Soledad se reunió con su amante. Estuvieron largo rato besándose, sentados uno junto al otro, sin saber qué hacer con las manos, azorados, faltos de práctica. Al final Ernesto se atrevió a abrazarla.
Mientras él bregaba con el endiablado cierre del sujetador y susurraba excusas por su poca maña, ella se sintió joven, bella y desenvuelta. Cerró los ojos y cuando los abrió vio a Alice en el umbral.
—Coño —se le escapó—, ¿qué haces aquí?
Se apartó de Ernesto y se cubrió los pechos con el brazo. Alice los observaba con la cabeza ladeada, sin sorpresa, como a animales en el zoo.
—No puedo dormir —dijo.
Por una misteriosa coincidencia, Soledad se acordó de aquello cuando, al girarse en un momento dado, vio a Alice en la puerta del despacho. Estaba quitando el polvo de la librería. Sacaba de tres en tres los pesados volúmenes de una de las enciclopedias del abogado, encuadernada en verde oscuro con lomo dorado, y los sostenía con el brazo izquierdo, que ya empezaba a cansársele, mientras con la mano derecha pasaba el trapo por los anaqueles de caoba, hasta los rincones más recónditos, pues una vez el amo se había quejado de que sólo limpiaba lo que se veía.
Hacía años que Alice no entraba en el despacho de su padre. Un invisible muro de hostilidad le impedía franquear el umbral. Estaba segura de que apenas pisara el parquet, de hipnótico dibujo geométrico, la madera cedería bajo su peso y ella se precipitaría en un oscuro abismo.
Todo el recinto estaba impregnado del intenso olor de su padre, los folios ordenadamente apilados en la mesa, los cortinones color crema. De pequeña, cuando iba a llamarlo para la cena, Alice entraba de puntillas y siempre dudaba antes de hablar, por el respeto que le imponía la figura de su padre inclinado sobre la mesa, estudiando sus complicados papeles con gafas de montura de plata. Cuando advertía la presencia de su hija, el abogado alzaba despacio la cabeza y fruncía el ceño como preguntándose qué hacía allí. Por fin asentía, esbozaba un amago de sonrisa y decía: «Voy.»
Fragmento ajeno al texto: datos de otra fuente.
(** X15. The summary section shows the SUMMARY_TEXT of the first summary
    row of the property (later rows for the same id are ignored), in an
    error box when the property's risk level is HIGH, a warning box when it
    is MEDIUM and a success box for any other level. *)
Theorem plain_summary_box {py : PythonRuntime} (summary_df : DataFrame)
    (property_id : cell) (property_row row : Row) (rest : list Row) (level : cell) :
  has_column summary_df "PROPERTY_ID" = true ->
  has_column summary_df "SUMMARY_TEXT" = true ->
  filter (for_property property_id) (rows summary_df) = row :: rest ->
  row_lookup "RISK_LEVEL" property_row = Some level ->
  exists box,
    plain_summary summary_df property_id property_row =
    ([subheader "Plain-Language Inspection Summary"; box; divider], Return tt) /\
    (level = Str "HIGH" -> box = error (str (row_get "SUMMARY_TEXT" NaN row))) /\
    (level = Str "MEDIUM" -> box = warning (str (row_get "SUMMARY_TEXT" NaN row))) /\
    (level <> Str "HIGH" -> level <> Str "MEDIUM" ->
     box = success (str (row_get "SUMMARY_TEXT" NaN row))).
Proof.
  intros Hp Ht Hf Hl. unfold plain_summary, summary_lookup. rewrite bind_st.
  rewrite df_where_eq_rows by exact Hp. cbn [res_bind].
  unfold df_getitem, has_column. cbn [columns rows].
  fold (has_column summary_df "SUMMARY_TEXT"). rewrite Ht.
  unfold for_property in Hf. rewrite Hf. cbn [res_bind map iloc0]. rewrite bind_ok.
  rewrite (row_getitem_lookup _ _ _ Hl), bind_ok.
  destruct (cell_eqb level (Str "HIGH")) eqn:E1.
  - eexists. split; [reflexivity|]. split; [|split]; box_case.
  - cbv iota. rewrite bind_ok.
    destruct (cell_eqb level (Str "MEDIUM")) eqn:E2;
      (eexists; split; [reflexivity|]); (split; [|split]); box_case.
Qed.

Lemma plain_summary_box_witness :
  exists box,
    plain_summary (py := Sample.runtime) Sample.summary_table (Str "P1") Sample.row_P1 =
    ([subheader "Plain-Language Inspection Summary"; box; divider], Return tt) /\
    box = error "Severe cracks in the kitchen wall.".
Proof.
  destruct (plain_summary_box (py := Sample.runtime) Sample.summary_table (Str "P1")
              Sample.row_P1
              [("PROPERTY_ID", Str "P1");
               ("SUMMARY_TEXT", Str "Severe cracks in the kitchen wall.")]
              [] (Str "HIGH") eq_refl eq_refl eq_refl eq_refl)
    as (box & Hb & Hh & _).
  exists box. split; [exact Hb|]. now apply Hh.
Defined.

(** ** Risk trend *)

Lemma date_range_end_nth (t : Z) (n i : nat) :
  (i < n)%nat ->
  nth i (date_range_end t n) 0%Z = (t - Z.of_nat (n - 1 - i) * day_ns)%Z.
Proof.
  intros H. unfold date_range_end.
  rewrite (nth_indep _ 0%Z ((fun j => (t - Z.of_nat (n - 1 - j) * day_ns)%Z) 0%nat))
    by (rewrite length_map, length_seq; exact H).
  rewrite (map_nth (fun j => (t - Z.of_nat (n - 1 - j) * day_ns)%Z)).
  now rewrite seq_nth by exact H.
Qed.

Lemma date_range_end_length (t : Z) (n : nat) : length (date_range_end t n) = n.
Proof. unfold date_range_end. now rewrite length_map, length_seq. Qed.

(** X16. The trend chart plots the TOTAL_RISK of every row of the property
    table, of all properties and not of the selected one, in table order on
    consecutive days: with n rows the i-th row is dated n-1-i days before
    today, so the last row is dated today. *)
Theorem trend_chart_points (w : World) (property_df : DataFrame) :
  has_column property_df "TOTAL_RISK" = true ->
  exists points,
    risk_trend w property_df =
    ([subheader "📉 Risk Trend Over Time"; line_chart points; divider], Return tt) /\
    length points = length (rows property_df) /\
    forall i, (i < length (rows property_df))%nat ->
      nth i points (0%Z, NaN) =
      ((today w - Z.of_nat (length (rows property_df) - 1 - i) * day_ns)%Z,
       row_get "TOTAL_RISK" NaN (nth i (rows property_df) [])).
Proof.
  intros Hc. unfold risk_trend. cbv zeta. rewrite bind_st.
  unfold df_getitem. rewrite Hc. rewrite bind_ok, bind_st.
  eexists. split; [reflexivity|]. unfold shape0. split.
  - rewrite length_combine, date_range_end_length, length_map. apply Nat.min_id.
  - intros i Hi. rewrite combine_nth
      by (now rewrite date_range_end_length, length_map).
    rewrite date_range_end_nth by exact Hi. f_equal.
    apply (map_nth (row_get "TOTAL_RISK" NaN) (rows property_df) [] i).
Qed.

Lemma trend_chart_points_witness :
  exists points,
    risk_trend Sample.world Sample.property_table =
    ([subheader "📉 Risk Trend Over Time"; line_chart points; divider], Return tt) /\
    nth 1 points (0%Z, NaN) = (today Sample.world, Int 20).
Proof.
  destruct (trend_chart_points Sample.world Sample.property_table eq_refl)
    as (points & Ht & _ & Hn).
  exists points. split; [exact Ht|]. rewrite (Hn 1%nat) by (simpl; lia). reflexivity.
Defined.

(** ** The inspection focus *)

(** X17. The "Inspection Focus" selectbox has no effect: whatever focus is
    chosen, the run renders the same widgets and ends the same way. *)
Theorem focus_has_no_effect {py : PythonRuntime} (w : World) (i : nat) :
  app (with_focus i w) = app w.
Proof.
  unfold app. rewrite !load_core_tables_loaded.
  assert (E : forall pdf rdf sdf idf bdf,
            dashboard (with_focus i w) pdf rdf sdf idf bdf = dashboard w pdf rdf sdf idf bdf).
  { intros. unfold dashboard. unfold sidebar_controls. rewrite !bind_st.
    unfold ret. cbn [bind trace outcome fst snd]. reflexivity. }
  unfold property_df_of, room_df_of, summary_df_of, image_df_of, bank_df_of, load_errors.
  cbn [with_focus session_sql]. cbn [bind]. rewrite E. reflexivity.
Qed.

(** ** The total risk metric *)

(** X18. The "Total Risk Score" metric shows the integer part of the total:
    [int()] rounds a double towards zero, so the value shown is within one
    of the total and never larger in magnitude, and an integral total is
    shown as it is. *)
Theorem total_risk_metric_truncates {py : PythonRuntime} (q : Q) :
  exists z,
    py_int (Float q) = Ok z /\
    (0 <= q -> inject_Z z <= q /\ q < inject_Z z + 1) /\
    (q <= 0 -> inject_Z z - 1 < q /\ q <= inject_Z z) /\
    (forall k, q == inject_Z k -> z = k).
Proof.
  destruct q as [a b]. cbn [py_int Qnum Qden]. eexists. split; [reflexivity|].
  pose proof (Z.quot_rem' a (Zpos b)) as Hq.
  unfold Qle, Qlt, Qeq, Qplus, Qminus, Qopp, inject_Z. simpl.
  rewrite ?Z.mul_1_r.
  split; [|split].
  - intros H. assert (Hr := Z.rem_bound_pos a (Zpos b) ltac:(lia) ltac:(lia)).
    split; nia.
  - intros H. assert (Hr := Z.rem_bound_pos_neg a (Zpos b) ltac:(lia) ltac:(lia)).
    split; nia.
  - intros k E. assert (E' : a = (k * Zpos b)%Z) by lia. rewrite E'.
    apply Z.quot_mul. lia.
Qed.

Lemma total_risk_metric_truncates_witness :
  exists z, py_int (py := Sample.runtime) (Float (859 # 10)) = Ok z /\ inject_Z z <= 859 # 10.
Proof.
  destruct (total_risk_metric_truncates (py := Sample.runtime) (859 # 10))
    as (z & Hz & Hp & _).
  exists z. split; [exact Hz|]. apply Hp. unfold Qle. simpl. lia.
Defined.

(** ** Loading the five tables *)

(** X19. Loading never ends the run: whatever the session does, the five
    loads return five frames, each the result of its query or the empty
    frame, and render one error message per failed query and nothing else. *)
Theorem loads_never_abort {py : PythonRuntime} (w : World) :
  outcome (load_core_tables w) =
  Return (loaded (session_sql w) property_query, loaded (session_sql w) room_query,
          loaded (session_sql w) summary_query, loaded (session_sql w) image_query,
          loaded (session_sql w) bank_query) /\
  length (trace (load_core_tables w)) =
  length (filter (fun q => match session_sql w q with Raise _ => true | Ok _ => false end)
            [property_query; room_query; summary_query; image_query; bank_query]) /\
  Forall (fun x => exists e, x = error (fstring ["Data load failed: "; exn_msg e]))
    (trace (load_core_tables w)).
Proof.
  rewrite load_core_tables_loaded. cbn [outcome trace fst snd].
  split; [reflexivity|].
  unfold load_errors, load_error. cbn [flat_map filter].
  destruct (session_sql w property_query), (session_sql w room_query),
    (session_sql w summary_query), (session_sql w image_query),
    (session_sql w bank_query); cbn;
    (split; [reflexivity|]);
    repeat (constructor; [eexists; reflexivity|]); constructor.
Qed.

(** ** The download button *)

Lemma downloads_bind_quiet {A B} (m : M A) (k : A -> M B) :
  quiet m ->
  downloads (trace (bind m k)) =
  match outcome m with
  | Return a => downloads (trace (k a))
  | _ => []
  end.
Proof.
  unfold quiet. intros H. rewrite trace_bind, downloads_app, H.
  now destruct (outcome m).
Qed.

Lemma one_download_after_quiet {A B} (m : M A) (k : A -> M B) :
  quiet m -> (forall a, one_download (k a)) -> one_download (bind m k).
Proof.
  unfold one_download, returns. intros Hq Hk.
  rewrite (downloads_bind_quiet m k Hq), outcome_bind.
  destruct (outcome m) as [a|e|].
  - apply Hk.
  - split; [simpl; lia|]. intros [b Hb]. discriminate.
  - split; [simpl; lia|]. intros [b Hb]. discriminate.
Qed.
Alice tenía la impresión de seguir oyendo resonar aquella única palabra en el despacho, como si hubiera quedado atrapada entre aquellas cuatro paredes empapeladas y dentro de su cabeza.
—
Hola, mi amorcito
—le dijo Soledad. Seguía llamándola así pese a que la joven que tenía delante hecha un palillo se parecía poco a la adormilada criatura que en otro tiempo vestía y llevaba al colegio todas las mañanas.
—Hola —contestó Alice.
Soledad la miró unos segundos esperando que dijera algo, pero Alice, nerviosa, desvió la mirada. La criada siguió con lo suyo.